TASK>
Repeat the records below exactly, beginning at the first line and finishing with the line that contains "Definition key_eq_dec : forall".
━━━
(** ** Exceptions and results *)

Inductive exn : Type :=
| KeyError (labels : list string)
| TypeError (what : string)
| ValueError (what : string)
| UndefinedVariableError (name : string)
| SyntaxError (what : string)
| InvalidIndexError (what : string)
| StorageError (what : string).

Inductive result (A : Type) : Type :=
| Ok (a : A)
| Raise (e : exn).

Arguments Ok {A} a.
Arguments Raise {A} e.

Definition rbind {A B : Type} (r : result A) (k : A -> result B) : result B :=
  match r with
  | Ok a => k a
  | Raise e => Raise e
  end.

Declare Scope result_scope.
Delimit Scope result_scope with result.
Notation "x <- c ;; k" := (rbind c (fun x => k))
  (at level 61, c at next level, right associativity) : result_scope.

Fixpoint rmap {A B : Type} (f : A -> result B) (l : list A) : result (list B) :=
  match l with
  | [] => Ok []
  | a :: l' =>
      (b <- f a ;;
       bs <- rmap f l' ;;
       Ok (b :: bs))%result
  end.

(** ** Cells and frames *)

Inductive cell : Type :=
| Num (z : Z)
| Str (s : string)
| NaN.

Definition Series : Type := list cell.

Record DataFrame : Type := mkDF {
  columns : list string;
  rows : list (list cell)
}.

Definition cell_eq_dec (a b : cell) : {a = b} + {a <> b}.
Proof. decide equality; [apply Z.eq_dec | apply string_dec]. Defined.

Definition key_eq_dec : forall a b : list cell, {a = b} + {a <> b} :=
  list_eq_dec cell_eq_dec.

Definition is_nan (c : cell) : bool :=
  match c with
  | NaN => true
  | _ => false
  end.

(** [DataFrame.empty]: true when one of the two axes has length zero. *)
Definition empty (df : DataFrame) : bool :=
  (List.length (columns df) =? 0)%nat || (List.length (rows df) =? 0)%nat.

(** [pd.DataFrame()] *)
Definition DataFrame_new : DataFrame := mkDF [] [].

(** The cells of [row] that stand under the label [label]; a row shorter
    than the header reads as missing there. *)
Fixpoint select (label : string) (cols : list string) (row : list cell) : list cell :=
  match cols with
  | [] => []
  | c :: cs =>
      if c =? label
      then hd NaN row :: select label cs (tl row)
      else select label cs (tl row)
  end.

Definition occurrences (label : string) (cols : list string) : nat :=
  List.length (filter (String.eqb label) cols).

Definition has_label (cols : list string) (label : string) : bool :=
  existsb (String.eqb label) cols.

(** The one cell under [label]: the last one when the label is repeated
    (pandas resolves names through a dict built from the columns in order),
    missing when the label is absent. *)
Definition getcell (label : string) (cols : list string) (row : list cell) : cell :=
  last (select label cols row) NaN.

(** [df.loc[:, labels]]: the columns named by [labels], in that order;
    every label of [labels] that is not a column is reported in the
    [KeyError]. *)
Definition loc_columns (df : DataFrame) (labels : list string) : result DataFrame :=
  match filter (fun l => negb (has_label (columns df) l)) labels with
  | [] =>
      Ok (mkDF (flat_map (fun l => filter (String.eqb l) (columns df)) labels)
               (map (fun r => flat_map (fun l => select l (columns df) r) labels)
                    (rows df)))
  | missing => Raise (KeyError missing)
  end.

(** [df[label]] read as a Series.  With a repeated label pandas hands back
    a DataFrame, which [pd.to_numeric] refuses with a [TypeError]. *)
Definition getitem (df : DataFrame) (label : string) : result Series :=
  match occurrences label (columns df) with
  | O => Raise (KeyError [label])
  | S O => Ok (map (getcell label (columns df)) (rows df))
  | _ => Raise (TypeError "arg must be a list, tuple, 1-d array, or Series")
  end.

(** One row of [df[label] = series]: the cell under [label] is replaced. *)
Fixpoint put (label : string) (cols : list string) (row : list cell) (v : cell) : list cell :=
  match cols with
  | [] => []
  | c :: cs =>
      (if c =? label then v else hd NaN row) :: put label cs (tl row) v
  end.

(** [df[label] = series]: an existing column is overwritten, a new label
    is appended as the last column. *)
Definition setitem (df : DataFrame) (label : string) (s : Series) : DataFrame :=
  if has_label (columns df) label
  then mkDF (columns df)
            (map (fun rv => put label (columns df) (fst rv) (snd rv))
                 (combine (rows df) s))
  else mkDF (columns df ++ [label])
            (map (fun rv => fst rv ++ [snd rv]) (combine (rows df) s)).

(** [Series.fillna(0)] *)
Definition fill0 (c : cell) : cell := if is_nan c then Num 0 else c.

Definition fillna0 (s : Series) : Series := map fill0 s.

(** ** Decimal texts *)

Definition digit_of (a : ascii) : option Z :=
  let n := nat_of_ascii a in
  if ((48 <=? n) && (n <=? 57))%nat then Some (Z.of_nat (n - 48)) else None.

Fixpoint digits_acc (s : string) (acc : Z) : option Z :=
  match s with
  | EmptyString => Some acc
  | String a s' =>
      match digit_of a with
      | Some d => digits_acc s' (10 * acc + d)%Z
      | None => None
      end
  end.

(** A non-empty run of decimal digits. *)
Definition digits (s : string) : option Z :=
  match s with
  | EmptyString => None
  | _ => digits_acc s 0%Z
  end.

(** The integer literals of a query expression: decimal digits, and as in
    Python no leading zero before a non-zero number. *)
Definition int_literal (s : string) : option Z :=
  match digits s with
  | Some z =>
      match s with
      | String "0" (String _ _) => if (z =? 0)%Z then Some z else None
      | _ => Some z
      end
  | None => None
  end.

(** A signed decimal integer text, the instance of the text-to-number
    conversion used in the worked scenario. *)
Definition decimal_text (s : string) : option Z :=
  match s with
  | String "-" s' => option_map Z.opp (digits s')
  | String "+" s' => digits s'
  | _ => digits s
  end.

(** ** The texts of a query expression *)

Definition name_start (a : ascii) : bool :=
  let n := nat_of_ascii a in
  ((65 <=? n) && (n <=? 90) || (97 <=? n) && (n <=? 122) || (n =? 95))%nat.

Definition name_char (a : ascii) : bool :=
  let n := nat_of_ascii a in
  (name_start a || (48 <=? n) && (n <=? 57))%nat.

Fixpoint name_chars (s : string) : bool :=
  match s with
  | EmptyString => true
  | String a s' => name_char a && name_chars s'
  end.

Definition python_keywords : list string :=
  ["False"; "None"; "True"; "and"; "as"; "assert"; "async"; "await"; "break";
   "class"; "continue"; "def"; "del"; "elif"; "else"; "except"; "finally"; "for";
   "from"; "global"; "if"; "import"; "in"; "is"; "lambda"; "nonlocal"; "not"; "or";
   "pass"; "raise"; "return"; "try"; "while"; "with"; "yield"].

(** A label that the expression of line 116 reads as one name: letters,
    digits and underscores, not starting with a digit, and no keyword.
    The query is put together as text, so this is what makes the text
    read as "label >= literal". *)
Definition is_name (s : string) : bool :=
  match s with
  | EmptyString => false
  | String a s' => name_start a && name_chars s' && negb (has_label python_keywords s)
  end.

(** A decimal number [mantissa / 10 ^ scale]. *)
Record decimal : Type := mkDecimal { mantissa : Z; scale : nat }.

(** [d <= y] for a decimal [d] and an integer [y]. *)
Definition decimal_le (d : decimal) (y : Z) : bool :=
  (mantissa d <=? y * 10 ^ Z.of_nat (scale d))%Z.

Fixpoint split_dot (s : string) : string * option string :=
  match s with
  | EmptyString => (EmptyString, None)
  | String a rest =>
      if (a =? ".")%char then (EmptyString, Some rest)
      else let (whole, fraction) := split_dot rest in (String a whole, fraction)
  end.

(** An unsigned number of a query expression: an integer literal, or
    digits, a point and digits. *)
Definition unsigned_literal (s : string) : option decimal :=
  match split_dot s with
  | (whole, None) => option_map (fun z => mkDecimal z 0) (int_literal whole)
  | (whole, Some fraction) =>
      match digits whole, digits fraction with
      | Some _, Some _ =>
          option_map (fun z => mkDecimal z (String.length fraction))
                     (digits (whole ++ fraction))
      | _, _ => None
      end
  end.

(** The number literals of a query expression, with their sign. *)
Definition number_literal (s : string) : option decimal :=
  match s with
  | EmptyString => None
  | String a s' =>
      if (a =? "-")%char
      then option_map (fun d => mkDecimal (- mantissa d) (scale d)) (unsigned_literal s')
      else if (a =? "+")%char then unsigned_literal s'
      else unsigned_literal s
  end.

(** ** Ordering of group keys

    [groupby] sorts the groups by their key ([sort=True] is its default):
    numbers by value, texts by code point, numbers before texts. *)

Definition cell_leb (a b : cell) : bool :=
  match a, b with
  | Num x, Num y => (x <=? y)%Z
  | Num _, _ => true
  | Str _, Num _ => false
  | Str s, Str t => String.leb s t
  | Str _, NaN => true
  | NaN, NaN => true
  | NaN, _ => false
  end.

Fixpoint key_leb (k1 k2 : list cell) : bool :=
  match k1, k2 with
  | [], _ => true
  | _ :: _, [] => false
  | a :: k1', b :: k2' =>
      if cell_eq_dec a b then key_leb k1' k2' else cell_leb a b
  end.

Fixpoint insert_key (k : list cell) (ks : list (list cell)) : list (list cell) :=
  match ks with
  | [] => [k]
  | k' :: ks' => if key_leb k k' then k :: ks else k' :: insert_key k ks'
  end.

Fixpoint sort_keys (ks : list (list cell)) : list (list cell) :=
  match ks with
  | [] => []
  | k :: ks' => insert_key k (sort_keys ks')
  end.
━━━
EXERCISE RESPONSE>
(** ** Exceptions and results *)

Inductive exn : Type :=
| KeyError (labels : list string)
| TypeError (what : string)
| ValueError (what : string)
| UndefinedVariableError (name : string)
| SyntaxError (what : string)
| InvalidIndexError (what : string)
| StorageError (what : string).

Inductive result (A : Type) : Type :=
| Ok (a : A)
| Raise (e : exn).

Arguments Ok {A} a.
Arguments Raise {A} e.

Definition rbind {A B : Type} (r : result A) (k : A -> result B) : result B :=
  match r with
  | Ok a => k a
  | Raise e => Raise e
  end.

Declare Scope result_scope.
Delimit Scope result_scope with result.
Notation "x <- c ;; k" := (rbind c (fun x => k))
  (at level 61, c at next level, right associativity) : result_scope.

Fixpoint rmap {A B : Type} (f : A -> result B) (l : list A) : result (list B) :=
  match l with
  | [] => Ok []
  | a :: l' =>
      (b <- f a ;;
       bs <- rmap f l' ;;
       Ok (b :: bs))%result
  end.

(** ** Cells and frames *)

Inductive cell : Type :=
| Num (z : Z)
| Str (s : string)
| NaN.

Definition Series : Type := list cell.

Record DataFrame : Type := mkDF {
  columns : list string;
  rows : list (list cell)
}.

Definition cell_eq_dec (a b : cell) : {a = b} + {a <> b}.
Proof. decide equality; [apply Z.eq_dec | apply string_dec]. Defined.

Definition key_eq_dec : forall a b : list cell, {a = b} + {a <> b} :=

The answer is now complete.